There is not, as far as I can tell, a collective noun to describe a great number of crises.
Neither is there a distinct definition of just how long, exactly, a single crisis can go on for.
We all know a recession is two consecutive quarters of negative GDP growth, or in plain English, six months of going backwards. You know where you are with a recession.
A depression is a slightly trickier beast to track, having eluded a real definition since it first appeared in about 1819.
Even so, economists largely fall into two camps on the depression definition. There are those who wait for a GDP decline of more than 10 per cent before they reach for the smelling salts and those who stick to the calendar and wait for two straight years of recession before dusting down the "D" word.
Not so with a crisis.
We seem to have endured an endless series of crises for so many years now it is hard to remember a time without one.
The whole mess began as the US declared the subprime mortgage crisis, which was but a preamble to the housing bubble crisis, which then became the credit crunch - a crisis if ever there was one - that spilled over into the banking crisis that culminated in the Lehman Brothers crisis.
From there we sped across the Atlantic to enjoy the euro-zone crisis made up of sovereign debt crises divided into the Greek debt crisis, the Italian debt crisis, the Spanish and of course the plucky Portuguese crisis.
These are all still going on.
In Britain there was another banking crisis, just for good measure.
A quick trip back to the other side of the pond found the debt ceiling crisis was just beginning.

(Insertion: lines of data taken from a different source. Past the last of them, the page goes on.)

(** * deed_finder: the acquisition-and-assembly pipeline of [deed_finder.py]

    A shallow embedding of the downloader for the Plymouth County Registry
    of Deeds.  The program drives a headless browser to a record's image
    viewer, downloads every page image through a [requests] session that
    carries the browser's cookies, and binds the images into one PDF; [main]
    retries the whole pipeline a bounded number of times.

    The embedding has three layers:
    - the Python built-ins the program relies on ([str.format] of integers,
      [str.split], [int], [str.replace], [os.path.join], [sorted], [glob]);
    - the outside world (remote site, browser, file system) as a state with
      a history of interactions, and a state-and-exception monad over it;
    - the functions of [deed_finder.py], one definition per function. *)

From stdpp Require Import gmap strings list fin_maps pretty sorting.
From Stdlib Require Import ZArith Lia Ascii QArith.

(* ===================================================================== *)
(** * Python built-ins *)
(* ===================================================================== *)

Module Py.

(** [all_chars P s]: every character of [s] satisfies [P]. *)
Fixpoint all_chars (P : ascii → bool) (s : string) : bool :=
  match s with
  | EmptyString => true
  | String c s' => P c && all_chars P s'
  end.

Definition is_slash (c : ascii) : bool := bool_decide (c = "/"%char).
Definition not_slash (c : ascii) : bool := negb (is_slash c).

Definition is_digit (c : ascii) : bool :=
  match Ascii.is_nat c with Some _ => true | None => false end.

(** [str(z)], also ['{}'.format(z)], for an [int]. *)
Definition str_int (z : Z) : string := pretty z.

Fixpoint zeros (n : nat) : string :=
  match n with
  | O => ""
  | S n' => String "0"%char (zeros n')
  end.

(** ['{:0Wd}'.format(z)]: sign-aware zero padding to at least [width]
    characters; a longer number is printed in full. *)
Definition format_0d (width : nat) (z : Z) : string :=
  let sign := if bool_decide (z < 0)%Z then "-" else "" in
  let digits := pretty (Z.abs_N z) in
  sign +:+ zeros (width - String.length sign - String.length digits) +:+ digits.

(** [s.split(sep)] for a one-character separator: empty fields are kept
    and the result is never empty. *)
Fixpoint split_go (sep : ascii) (cur : string) (s : string) : list string :=
  match s with
  | EmptyString => [String.rev cur]
  | String c s' =>
      if bool_decide (c = sep) then String.rev cur :: split_go sep "" s'
      else split_go sep (String c cur) s'
  end.
Definition split (sep : ascii) (s : string) : list string := split_go sep "" s.

(** [l[-1]] on a list of strings known to be non-empty. *)
Definition last_item (l : list string) : string := List.last l "".

(** The characters of ASCII.  A string stands for a Python text as long as
    its characters are in ASCII; beyond ASCII the built-ins that look at
    the class of a character, as [int] does, are not modelled. *)
Definition is_ascii (c : ascii) : bool := (nat_of_ascii c <? 128)%nat.

(** White space stripped by [int] from a text of ASCII characters: TAB..CR
    and the blank. *)
Definition is_space (c : ascii) : bool :=
  let n := nat_of_ascii c in
  ((9 <=? n)%nat && (n <=? 13)%nat) || (n =? 32)%nat.

Fixpoint lstrip (s : string) : string :=
  match s with
  | EmptyString => ""
  | String c s' => if is_space c then lstrip s' else s
  end.
Definition strip (s : string) : string :=
  String.rev (lstrip (String.rev (lstrip s))).

(** Decimal digits, single underscores allowed between two digits. *)
Fixpoint digits_value (acc : Z) (after_digit : bool) (s : string) : option Z :=
  match s with
  | EmptyString => if after_digit then Some acc else None
  | String c s' =>
      match Ascii.is_nat c with
      | Some d => digits_value (10 * acc + Z.of_nat d) true s'
      | None =>
          if bool_decide (c = "_"%char) && after_digit
          then digits_value acc false s'
          else None
      end
  end.

(** [int(s)] on a text of ASCII characters: [None] stands for [ValueError].
    Outside ASCII, [int] also takes the decimal digits and the white space
    of Unicode, which this definition rejects: the statements that depend
    on what [int] rejects are about ASCII texts only, and a text this
    definition accepts is a text of ASCII characters. *)
Definition int (s : string) : option Z :=
  match strip s with
  | String "-" s' => Z.opp <$> digits_value 0 false s'
  | String "+" s' => digits_value 0 false s'
  | s' => digits_value 0 false s'
  end.

(** [s.replace(old, new)] for a non-empty [old]: occurrences are replaced
    from the left and do not overlap.  [skip] counts the characters of a
    matched occurrence still to be dropped. *)
Fixpoint replace_go (old new : string) (skip : nat) (s : string) : string :=
  match s with
  | EmptyString => ""
  | String c s' =>
      match skip with
      | S k => replace_go old new k s'
      | O =>
          if String.prefix old s
          then new +:+ replace_go old new (String.length old - 1) s'
          else String c (replace_go old new 0 s')
      end
  end.
Definition replace (old new s : string) : string := replace_go old new 0 s.

Definition starts_with (p s : string) : bool := String.prefix p s.
Definition ends_with (p s : string) : bool :=
  String.prefix (String.rev p) (String.rev s).

(** [os.path.join(a, b)] of [posixpath]. *)
Definition os_path_join (a b : string) : string :=
  if starts_with "/" b then b
  else if bool_decide (a = "") || ends_with "/" a then a +:+ b
  else a +:+ "/" +:+ b.

Fixpoint take_while (P : ascii → bool) (s : string) : string :=
  match s with
  | EmptyString => ""
  | String c s' => if P c then String c (take_while P s') else ""
  end.
Fixpoint drop_while (P : ascii → bool) (s : string) : string :=
  match s with
  | EmptyString => ""
  | String c s' => if P c then drop_while P s' else s
  end.

(** [os.path.split(p)] of [posixpath]: the tail is what follows the last
    slash; trailing slashes are stripped from the head unless the head
    consists of slashes only. *)
Definition os_path_split (p : string) : string * string :=
  let r := String.rev p in
  let tail := String.rev (take_while not_slash r) in
  let head_r := drop_while not_slash r in
  let stripped := drop_while is_slash head_r in
  (String.rev (if bool_decide (stripped = "") then head_r else stripped), tail).

(** [sorted(l)] on strings: Python compares strings by code point. *)
Definition sorted (l : list string) : list string := merge_sort String.le l.

End Py.

(* ===================================================================== *)
(** * Module constants and file names *)
(* ===================================================================== *)

Definition TITLE : string := "Plymouth County Registry of Deeds Downloader".
Definition DEFAULT_SLEEP_TIME : Q := 0.5.
Definition MAX_RETRIES : Z := 2.

(** The newline character of the ['\n'] escapes. *)
Definition nl : string := String "010"%char "".

(** The formatted [page_name] of [download_pdf]:
    ['{dir}/bk_{bk:06d}_pg_{pg:06d}_{curr:02d}_of_{tot:02d}']. *)
Definition page_name (dir : string) (bk pg curr tot : Z) : string :=
  dir +:+ "/bk_" +:+ Py.format_0d 6 bk +:+ "_pg_" +:+ Py.format_0d 6 pg
      +:+ "_" +:+ Py.format_0d 2 curr +:+ "_of_" +:+ Py.format_0d 2 tot.

(** [file_path] in [_download_image]:
    [os.path.join(directory, '{}.jpg'.format(img_name))]. *)
Definition image_file_path (directory img_name : string) : string :=
  Py.os_path_join directory (img_name +:+ ".jpg").

(** The transient file of page [curr] of [tot], as [download_pdf] passes
    the directory and the page name to [_download_image]. *)
Definition page_file (dir : string) (bk pg curr tot : Z) : string :=
  image_file_path dir (page_name dir bk pg curr tot).

(** [pdf_name.format(book, page)] in [download_pdf]. *)
Definition pdf_name (book page : Z) : string :=
  "plymouth_cty_reg_deeds_book" +:+ Py.format_0d 6 book
      +:+ "_page" +:+ Py.format_0d 6 page +:+ ".pdf".

(** [output_path] in [_create_pdf]: ['{}/{}'.format(output_dir, pdf_name)]. *)
Definition output_path (output_dir name : string) : string :=
  output_dir +:+ "/" +:+ name.

(** The branch of [_go_to_search_page] on the book number. *)
Definition search_button_id (book : Z) : string :=
  if bool_decide (book < 2393)%Z
  then "Navigator1_SearchCriteria1_LinkButton02"
  else "Navigator1_SearchCriteria1_LinkButton01".

(** The rewriting of the image URL in [_get_page_url]. *)
Definition zoom_url (image_url : string) : string :=
  Py.replace "ZOOM=1" "ZOOM=6" image_url.

(* ===================================================================== *)
(** * The outside world *)
(* ===================================================================== *)

(** Exception classes that reach the program.  [KeyboardInterrupt] and
    [SystemExit] derive from [BaseException] only; every other class
    derives from [Exception]. *)
Inductive exc_class :=
| KeyboardInterrupt | SystemExit
| ValueError | RuntimeError | OSError | FileNotFoundError | FileExistsError
| ElementDoesNotExist | WebDriverException | RequestException.

Inductive exception := Exc (cls : exc_class) (msg : string).

Definition is_Exception (ex : exception) : bool :=
  match ex with
  | Exc KeyboardInterrupt _ | Exc SystemExit _ => false
  | Exc _ _ => true
  end.

(** [str(ex)]. *)
Definition str_exception (ex : exception) : string :=
  match ex with Exc _ msg => msg end.

(** The value a caller receives from a Python function. *)
Inductive pyval := PyNone | PyStr (s : string).

(** An image placed on a page by [FPDF.image(name, x, y, w, h)]. *)
Record placement := Placement {
  img_name : string; img_data : string;
  img_x : Q; img_y : Q; img_w : Q; img_h : Q
}.

(** An [FPDF] document: its unit and format and, page after page, the
    images placed on it. *)
Record FPDF := Fpdf {
  pdf_unit : string; pdf_format : string;
  pdf_pages : list (list placement)
}.

(** What a file holds: downloaded bytes or a document written by
    [FPDF.output]. *)
Inductive file := Raw (data : string) | Pdf (doc : FPDF).

(** One interaction of the program with its surroundings.  The browser
    events name the browser instance they address. *)
Inductive event :=
| EvPrint (line : string)
| EvSleep (secs : Q)
| EvRaise (ex : exception)
| EvMkdtemp (dir : string)
| EvCleanup (dir : string)
| EvBrowser (b : nat) (driver : string)
| EvVisit (b : nat) (url : string)
| EvMouseOver (b : nat) (id : string)
| EvClick (b : nat) (id : string)
| EvFill (b : nat) (name : string) (value : Z)
| EvNextWindow (b : nat)
| EvCookies (b : nat) (cookies : list (string * string))
| EvValue (b : nat) (id value : string)
| EvAttr (b : nat) (id attr value : string)
| EvGet (cookies : list (string * string)) (url body : string)
| EvOpen (path : string)
| EvWrite (path data : string)
| EvImage (path : string)
| EvRemove (path : string)
| EvOutput (path : string) (doc : FPDF).

(** The surroundings answer as a function of the history of interactions:
    whether the next fallible call raises, what the page shows, what the
    server sends, how many bytes of a write that fails reach the file.
    Nothing is assumed about these answers. *)
Record environment := Environment {
  fault : list event → option exception;
  tmp_token : list event → N;
  base_path : string;
  element_value : list event → nat → string → string;
  element_attr : list event → nat → string → string → string;
  cookie_jar : list event → nat → list (string * string);
  http_body : list event → list (string * string) → string → string;
  bytes_written : list event → nat
}.

(** The state: directories with their entries, the browser instances
    started and not closed, and the history. *)
Record world := World {
  fs : gmap string (gmap string file);
  live_browsers : nat;
  history : list event
}.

From there of course we had the ratings downgrade crisis, which has recently popped up again in Europe.
In just half a decade we have endured more than a dozen, probably closer to 20, crises of one sort or another and nobody has managed to group them together into one neat bundle as with the grandfather of all financial crises The Great Depression. Some have tried with pretenders such as The Great Recession but that one didn't stick, primarily because the definition of recession, as previously noted, is as precise as a Swiss timepiece.
"What about The Global Financial Crisis [GFC]?," you might ask. "Will that not do?" No, it will not.
The GFC is frankly just another crisis to throw on the heap and it isn't exactly the most enchanting phrase to coin. There is no dustbowl drama whistling about its syllables.
There must be a simple reason behind the inability to construct a phrase to adequately sum up our economic predicament and preserve it for posterity.
The romantic might posit that it is all too horrible for words, causing us to retreat from language in terror.
A more sober reasoning might be, however, that we have not as yet faced the defining moment of this financial crisis - and we know it.
We have a creeping suspicion there is something yet to come, just around the corner perhaps, that will be so awe-inspiringly cataclysmic we will know its name as soon as we see it.
It looks increasingly likely the definition we seek, however, will be coined not in English, but Mandarin.
House prices have tumbled in more than 50 of China's 70 biggest cities in the past three months, export growth slowed to just above 13 per cent from more than 25 per cent in the last four months of last year while GDP growth is slowing much faster than anticipated.
Even the mildest slowdown in China would have disastrous repercussions for the rest of the world, particularly oil producing nations such as the UAE that rely on the giant Asian economy to continue devouring fossil fuels.
With that in mind, we could do worse than refer to this ever-lengthening period of decline as "Bu-jin-qi", the Mandarin for depression, slump or recession. The literal translation of its characters says it all with economy and simplicity: "prosperity not I".